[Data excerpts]

^^^^^^^^

Lemma caller_inv e e' i c c' : inv e -> callers e !! i = Some c -> caller_step c e = Some (e', c') ->
  inv (set_callers e' (<[i := c']> (callers e'))).
Proof.
  intros I E H.
  assert (callers e' = callers e /\ main e' = main e) as [Ce Me].
  { revert H. unfold caller_step, request_step, raise. destruct c as [[] | | |]; cbn; repeat case_match; intros [= <- <-]; simplify_eq; done. }
  assert (forall P : caller -> Prop, P c' -> Exists P (<[i := c']> (callers e))) as At by (intros P; by eapply Exists_at).
  assert (forall P : caller -> Prop, (P c -> P c') -> Exists P (callers e) -> Exists P (<[i := c']> (callers e))) as Keep by (intros P; by eapply Exists_insert).
  assert (clearing c = true -> stopSource_ e <> NoSource) as Hc.
  { intros Hc. apply (inv_clearing _ I), Exists_exists. exists c. split; [by eapply list_elem_of_lookup_2 | done]. }
  pose proof (raise_inv e kWakeSignal I) as Ir.
  destruct I as [K B P T W S D R C]. rewrite Ce.
  assert (forall Q : caller -> Prop, (Q c -> Q c') -> (Q c' -> Q c) -> (Exists Q (<[i := c']> (callers e)) <-> Exists Q (callers e))) as Same.
  { intros Q H1 H2. split; [| by apply Keep]. intros [? | ?]%Exists_insert_inv; [| done]. apply Exists_exists. exists c.
    split; [by eapply list_elem_of_lookup_2 | auto]. }
  destruct c as [[] | | |]; cbn in H, Hc; cbn [caller_step] in H.
  - destruct (decide (stopSource_ e = NoSource)) as [N | N]; simplify_eq; split; cbn; try done.
    + by rewrite Same.
    + intros _. right; left. by apply At.
    + by left.
    + intros _. right; right. by apply At.
    + by rewrite Same.
  - simplify_eq. split; cbn; rewrite ?Same; done.
  - simplify_eq. split; cbn; rewrite ?Same; done.
  - simplify_eq. split; cbn; try done; auto.
  - destruct (metricsServer_ e); simplify_eq; split; cbn; rewrite ?Same; done.
  - destruct (metricsServer_ e); simplify_eq; split; cbn; rewrite ?Same; done.
  - destruct (mainTidReady_ e) eqn:Rd; simplify_eq; split; cbn; try done;
      try (intros M; rewrite M in T; by discriminate (T eq_refl)); by rewrite ?Same.
  - simplify_eq. destruct Ir as [K' B' P' T' W' S' D' R' C']. rewrite Ce in *. split; cbn; try done.
    + intros M. right; left. unfold raise. rewrite B. cbn. destruct (decide _); [done |]. apply elem_of_app. right. by left.
    + by rewrite Same.
    + by rewrite Same.
  - done.
Qed.
Lemma inv_restore sid w :
  inv (Some sid) w -> stream w sid = Some (sent_frames sid (trace w)) -> interest_ok w sid -> inv None w.
Proof.
  intros [] Hs Hm. split; try done; intros x Hin _; (destruct (decide (x = sid)) as [-> |]; [done |]);
    [apply i_stream0 | apply i_interest0]; congruence.
Qed.

(** Two open sessions do not share a descriptor. *)
Lemma fd_distinct ex w sid1 sid2 s1 s2 :
  inv ex w -> sid1 ∈ sessions w -> sid2 ∈ sessions w ->
  heap w !! sid1 = Some s1 -> heap w !! sid2 = Some s2 -> sid1 <> sid2 -> fd_ s1 <> fd_ s2.
Proof.
  intros H H1 H2 E1 E2 Hne Hfd. destruct (i_sess _ _ H sid1 H1) as (x1 & X1 & O1).
  destruct (i_sess _ _ H sid2 H2) as (x2 & X2 & O2). simplify_eq.
  pose proof (so_reg _ _ _ O1) as R1. pose proof (so_reg _ _ _ O2) as R2.
  rewrite Hfd in R1. congruence.
Qed.

(** An operation that changes one open session's send side, its descriptor's
    registration and kernel stream, and nothing else. *)
Record tx_step w (sid : Z) (s : World.Session) w' (s' : World.Session) : Prop := {
  tx_cw : cw w' = cw w;
  tx_mgr : mgr w' = mgr w;
  tx_trace : trace w' = trace w;
  tx_metrics : metrics w' = metrics w;
  tx_time : timers w' = timers w /\ o_clock w' = o_clock w /\ now_ w' = now_ w;
  tx_orecv : o_recv w' = o_recv w;
  tx_heap : heap w' = <[sid := s']> (heap w);
  tx_same : same_rx s s';
  tx_fd : fd_ s' = fd_ s;
  tx_fds : forall fd, fd <> fd_ s -> fdContexts_ w' !! fd = fdContexts_ w !! fd;
  tx_kern : forall fd, fd <> fd_ s -> kern w' !! fd = kern w !! fd;
  tx_rx : rx_queue <$> kern w' !! fd_ s = rx_queue <$> kern w !! fd_ s;
  tx_ok : sess_ok w' sid s'
}.

(** Changing a session leaves the streams of the others. *)
Lemma stream_other w w' sid x s' fd :
  heap w' = <[sid := s']> (heap w) -> x <> sid ->
  (forall f, f <> fd -> kern w' !! f = kern w !! f) ->
  (forall sx, heap w !! x = Some sx -> fd_ sx <> fd) -> stream w' x = stream w x.
Proof.
  intros Hh Hx Hk Hf. unfold stream. rewrite Hh, lookup_insert_ne by done.
  destruct (heap w !! x) as [sx |] eqn:E; [| done]. simpl. rewrite Hk; [done |]. by apply Hf.
Qed.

^^^^^^^^

Aim of the task =
Look above for the line that contains "inv (set_callers e'". Starting there, transcribe every line exactly until you have copied the line that contains "destruct I as".

Solution to this task =
  inv (set_callers e' (<[i := c']> (callers e'))).
Proof.
  intros I E H.
  assert (callers e' = callers e /\ main e' = main e) as [Ce Me].
  { revert H. unfold caller_step, request_step, raise. destruct c as [[] | | |]; cbn; repeat case_match; intros [= <- <-]; simplify_eq; done. }
  assert (forall P : caller -> Prop, P c' -> Exists P (<[i := c']> (callers e))) as At by (intros P; by eapply Exists_at).
  assert (forall P : caller -> Prop, (P c -> P c') -> Exists P (callers e) -> Exists P (<[i := c']> (callers e))) as Keep by (intros P; by eapply Exists_insert).
  assert (clearing c = true -> stopSource_ e <> NoSource) as Hc.
  { intros Hc. apply (inv_clearing _ I), Exists_exists. exists c. split; [by eapply list_elem_of_lookup_2 | done]. }
  pose proof (raise_inv e kWakeSignal I) as Ir.
  destruct I as [K B P T W S D R C]. rewrite Ce.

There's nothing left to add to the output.